Chiesa di San Paolino

Tornando indietro per via Galli Tassi e riprendendo a sinistra via San Paolino, tra piazzale Malcontenti e piazza Cittadella, sulla destra incontriamo la chiesa omonima.
Si tratta dell'unico esempio di edificio rinascimentale che si conserva a Lucca.
Il luogo su cui è stata costruita la chiesa di San Paolino, adiacente al decumano romano (resti dell'antica pavimentazione sono stati ritrovati a tre metri di profondità), in passato è stato utilizzato per ragioni diverse: nel I o II secolo d.C. fu eretto un tempio pagano.
Successivamente fu realizzata una chiesa intitolata a San Giorgio, costruita nella zona dell'attuale transetto; dopo l'anno 1000 sarebbe sorta una chiesa intitolata a Sant'Antonio, dove nel 1261 furono ritrovate le ossa di San Paolino, oltre a quelle di altri martiri.

(Chiesa S.Paolino)

Ed è proprio in onore di San Paolino, primo vescovo di Lucca, che la nuova chiesa, iniziata nel 1522, fu intitolata a lui e a San Donato (per la chiesa vicina che fu demolita nel 1513).
I lavori furono iniziati da Bartolomeo Sinibaldi.
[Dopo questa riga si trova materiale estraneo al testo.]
(* ===== verification/FleetStateTheorems.v ===== *)
(** * The properties of the fleet sweep and of its samples

    What [internal/controller/fleetstate.go] promises to the rollout gate. *)

From S2P Require Import Prelude GoStrings Json Effects Kube Api Cluster Resources FleetState Ensure Rollout Sample.

Local Open Scope Z_scope.

(** C25: a sweep without an error is complete and exact. Whatever order the
    goroutines finished in, every pod of the list was available and answered a
    valid sample during the sweep, the sum is the (64-bit) sum over all of them,
    and the map has an entry for each pod name and none but samples taken. With
    an error, some pod was unavailable or did not answer a valid sample. Nothing
    was written. *)
Theorem fleetSweep_exact pods t states restoring err :
  exec (FleetSweep pods) t (states, restoring, err) ->
  readOnly t /\
  match err with
  | None =>
      exists samples, Forall2 (podSampled t) pods samples /\
        restoring = wrap64 (sumZ (map ps_Restoring samples)) /\
        dom states = list_to_set (map (fun p => pod_Name p) pods) /\
        map_Forall (fun n st => exists pod, pod ∈ pods /\ pod_Name pod = n /\ podSampled t pod st) states
  | Some _ => exists pod, pod ∈ pods /\ podFailed t pod
  end.
Proof. intros Hx. exact (proj1 (wp_exec _ _) (wp_FleetSweep pods) _ _ Hx). Qed.

Lemma fleetSweep_exact_witness :
  let p := FleetSweep (w_pods midWorld) in
  snd (fst (resultIn p midWorld)) = 0 /\ readOnly (traceIn p midWorld).
Proof.
  intros p. split; [vm_compute; reflexivity|].
  refine (proj1 (fleetSweep_exact (w_pods midWorld) (traceIn p midWorld)
           (fst (fst (resultIn p midWorld))) (snd (fst (resultIn p midWorld))) (snd (resultIn p midWorld)) _)).
  rewrite <- !surjective_pairing. apply execIn.
Defined.

(** C26: [Fetch] fails closed. A sample it returns came with status 200 in at
    most 4 MiB of valid JSON, an object without an [error] member and with
    [occupied], [restoring] and [shedding] present (only the last may be null);
    its safety counters are non-negative, its numbers are [int64]s, and a
    deployment in it has a version, a generation of at least one and no negative
    swap count. *)
Theorem fetch_fails_closed podIP t st :
  exec (Fetch podIP) t (inr st) ->
  exists resp raw fields,
    t = [Ev (HttpGet (stateURL podIP)) (inr resp)] /\
    http_Status resp = 200 /\ http_Body resp = inr raw /\
    Z.of_nat (String.length raw) <= 4 * 2 ^ 20 /\ parseJSON raw = Some (JObj fields) /\
    jsonField fields "error" = None /\
    Forall (fun key => requiredKey fields key = true) ["occupied"; "restoring"; "shedding"] /\
    stateValid st /\ stateInt64 st.
Proof.
  unfold Fetch. intros (x & t' & -> & -> & Hd). destruct x as [e|resp]; [done|].
  symmetry in Hd. pose proof (decodeState_int64 _ _ Hd) as Hi.
  apply decodeState_inr in Hd as (Hs & raw & fields & Hb & Hl & Hp & He & Hr & _ & Hv).
  exists resp, raw, fields. by split_and!.
Qed.

Lemma fetch_fails_closed_witness :
  stateValid (mkPodState (Some (mkDeploymentState "v7" 3 [] 0)) 12 0 0 0 0 0 None 0 0 None None).
Proof.
  destruct (fetch_fails_closed "10.0.0.1" (traceIn (Fetch "10.0.0.1") midWorld)
              (mkPodState (Some (mkDeploymentState "v7" 3 [] 0)) 12 0 0 0 0 0 None 0 0 None None))
    as (resp & raw & fields & _ & _ & _ & _ & _ & _ & _ & Hv & _).
  - assert (Hst : resultIn (Fetch "10.0.0.1") midWorld
                  = inr (mkPodState (Some (mkDeploymentState "v7" 3 [] 0)) 12 0 0 0 0 0 None 0 0 None None))
      by (vm_compute; reflexivity).
    rewrite <- Hst. apply execIn.
  - exact Hv.
Defined.

(** the counter the gate reads is the one the node reported: the last
    member of the answer that names [restoring], in any letter case, decides it,
    and every other member leaves it alone. *)
Theorem restoring_is_reported resp raw pre lit post st :
  http_Body resp = inr raw ->
  parseJSON raw = Some (JObj (pre ++ ("restoring", JNum lit) :: post)) ->
  Forall (fun kv => matchesField "restoring" (fst kv) = false) post ->
  decodeState resp = inr st -> parseInt64 lit = Some (ps_Restoring st).
Proof.
  intros Hb Hp Hpost (_ & raw' & fields & Hb' & _ & Hp' & _ & _ & Hd & _)%decodeState_inr.
  rewrite Hb in Hb'. injection Hb' as <-. rewrite Hp in Hp'. injection Hp' as <-.
  by eapply decode_restoring.
Qed.

Lemma restoring_is_reported_witness : parseInt64 "5" = Some 5.
Proof.
  refine (restoring_is_reported (mkHttpResponse 200 (inr (stateBody "v7" 5))) (stateBody "v7" 5)
    [("deployment", JObj [("version", JStr "v7"); ("generation", JNum "3"); ("draining", JArr []);
                          ("swapping", JNum "0")]); ("occupied", JNum "12")]
    "5" [("shedding", JNull)]
    (mkPodState (Some (mkDeploymentState "v7" 3 [] 0)) 12 0 5 0 0 0 None 0 0 None None) _ _ _ _).
  - reflexivity.
  - vm_compute. reflexivity.
  - repeat constructor.
  - vm_compute. reflexivity.
Defined.

(** Four pods that each report [2^62] restoring activations. *)
Definition saturatedWorld : world := sampleWorld app060 2 (2 ^ 62) ∅.
Definition saturatedPods : list Pod :=
  map (samplePod app060 (sts_Template (sts_Spec midSts)) "rev2") [0; 1; 2; 3].

(** C27: the sum has the width of its counters and wraps: four valid samples of
    [2^62] each read as nothing restoring, without an error. Below [2^64] in
    total the sum is zero only when every counter is. *)
Theorem sweep_sum_wraps :
  snd (fst (resultIn (FleetSweep saturatedPods) saturatedWorld)) = 0 /\
  snd (resultIn (FleetSweep saturatedPods) saturatedWorld) = None /\
  forall pods t states,
    exec (FleetSweep pods) t (states, 0, None) ->
    exists samples, Forall2 (podSampled t) pods samples /\
      (sumZ (map ps_Restoring samples) < 2 ^ 64 -> Forall (fun st => ps_Restoring st = 0) samples).
Proof.
  split_and!; [vm_compute; reflexivity..|]. intros pods t states Hx.
  destruct (proj1 (wp_exec _ _) (wp_FleetSweep pods) _ _ Hx) as [_ (samples & Hl & Hz & _)].
  exists samples. split; [done|]. intros Hlt. simpl in Hz.
  assert (Hnn : Forall (fun z => 0 <= z) (map ps_Restoring samples)).
  { apply Forall_map. clear -Hl. induction Hl as [|pod st pods samples (_ & resp & _ & Hd) _ IH];
      constructor; [|done]. apply decodeState_inr in Hd as (_ & raw & f & _ & _ & _ & _ & _ & _ & Hv).
    unfold stateValid in Hv. simpl. tauto. }
  destruct (wrap64_sum_zero _ Hnn) as [Ha|]; [done| |lia]. by apply Forall_map in Ha.
Qed.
E dopo la sua morte, avvenuta nel 1535, passarono sotto la direzione di Bastiano Bertolani da Brancoli.
La chiesa assume così la forma attuale: con la facciata a tre ordini di basamento sviluppata in verticale e preceduta da un'imponente scalinata; con le statue dei due Santi (Paolino e Paolo) collocate nelle due nicchie a lato della porta (1700); con la struttura ad aula unica; con volte a botte, cappelle ai lati e con un ampio transetto.

L'arredo interno, dove è evidente l'opera di Nicolao e Vincenzo Civitali (che hanno eseguito, fra l'altro, anche le due cantorie in marmo presso il transetto), fu concluso solo successivamente, nel 1638.